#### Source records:
(** Where a reader is between two critical sections. *)
Inductive rphase :=
| PIdle
| PLoad (id : bytes) (fl : flightId)                 (* load: leads, its fetch runs *)
| PLoaded (id : bytes) (fl : flightId) (p : partId)  (* load: its fetch returned the part *)
| PWait (fl : flightId)                              (* load: waits for another's fetch *)
| PClaimed (id : bytes) (fl : flightId)              (* awaitArticle: leads, not yet counted *)
| PSwap (p : partId)                                 (* has the part, still holds the old one *)
| PDiscard (p : partId)                              (* takeArrived: drops what failed to verify *)
| PClosing
| PClosed.

(** [cur] is the current part, [arriving] the flight awaited, [boost] the bytes
    held of the boost. *)
Record client := mkClient {
  scope : scopeId; cur : option partId; arriving : option flightId; boost : Z; phase : rphase
}.
Inductive worker :=
| WFetch (s : scopeId) (id : bytes) (fl : flightId)
| WGot (s : scopeId) (id : bytes) (fl : flightId) (p : partId)
| WHeld (p : partId)          (* published, or the loser of a race *)
| WEnd.

Record sys := mkSys { cache : ArticleCache; clients : list client; workers : list worker }.

Inductive event :=
| ENewScope
| ERelease (s : scopeId)
| EOpen (s : scopeId)
| ECountReadahead (delta : Z)
| EBoost (i : nat) (want : Z)
| ELoad (i : nat) (id : bytes) (now : Z)
| EFetched (i : nat) (p : partId)
| EFetchFailed (i : nat) (e : fetchErr) (now : Z)
| EPublish (i : nat) (now : Z)
| EWake (i : nat)
| ECancel (i : nat)
| ESwap (i : nat)
| EAwait (i : nat) (id : bytes) (now : Z)
| EWaitCounted (i : nat)
| ETake (i : nat) (tainted : bool)
| EDiscard (i : nat)
| EDropArriving (i : nat)
| EClose (i : nat)
| ELeave (i : nat)
| EClaim (s : scopeId) (id : bytes) (now : Z)
| ERaceLost (p : partId)
| EWFetched (j : nat) (p : partId)
| EWFailed (j : nat) (e : fetchErr) (now : Z)
| EWPublish (j : nat) (now : Z)
| EWRelease (j : nat).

#### Directions for this task:
Starting with the first line of the records above, give back each line exactly until the line with "WFetch (s : scopeId)" has been given as well.

#### Exercise answer:
(** Where a reader is between two critical sections. *)
Inductive rphase :=
| PIdle
| PLoad (id : bytes) (fl : flightId)                 (* load: leads, its fetch runs *)
| PLoaded (id : bytes) (fl : flightId) (p : partId)  (* load: its fetch returned the part *)
| PWait (fl : flightId)                              (* load: waits for another's fetch *)
| PClaimed (id : bytes) (fl : flightId)              (* awaitArticle: leads, not yet counted *)
| PSwap (p : partId)                                 (* has the part, still holds the old one *)
| PDiscard (p : partId)                              (* takeArrived: drops what failed to verify *)
| PClosing
| PClosed.

(** [cur] is the current part, [arriving] the flight awaited, [boost] the bytes
    held of the boost. *)
Record client := mkClient {
  scope : scopeId; cur : option partId; arriving : option flightId; boost : Z; phase : rphase
}.
Inductive worker :=
| WFetch (s : scopeId) (id : bytes) (fl : flightId)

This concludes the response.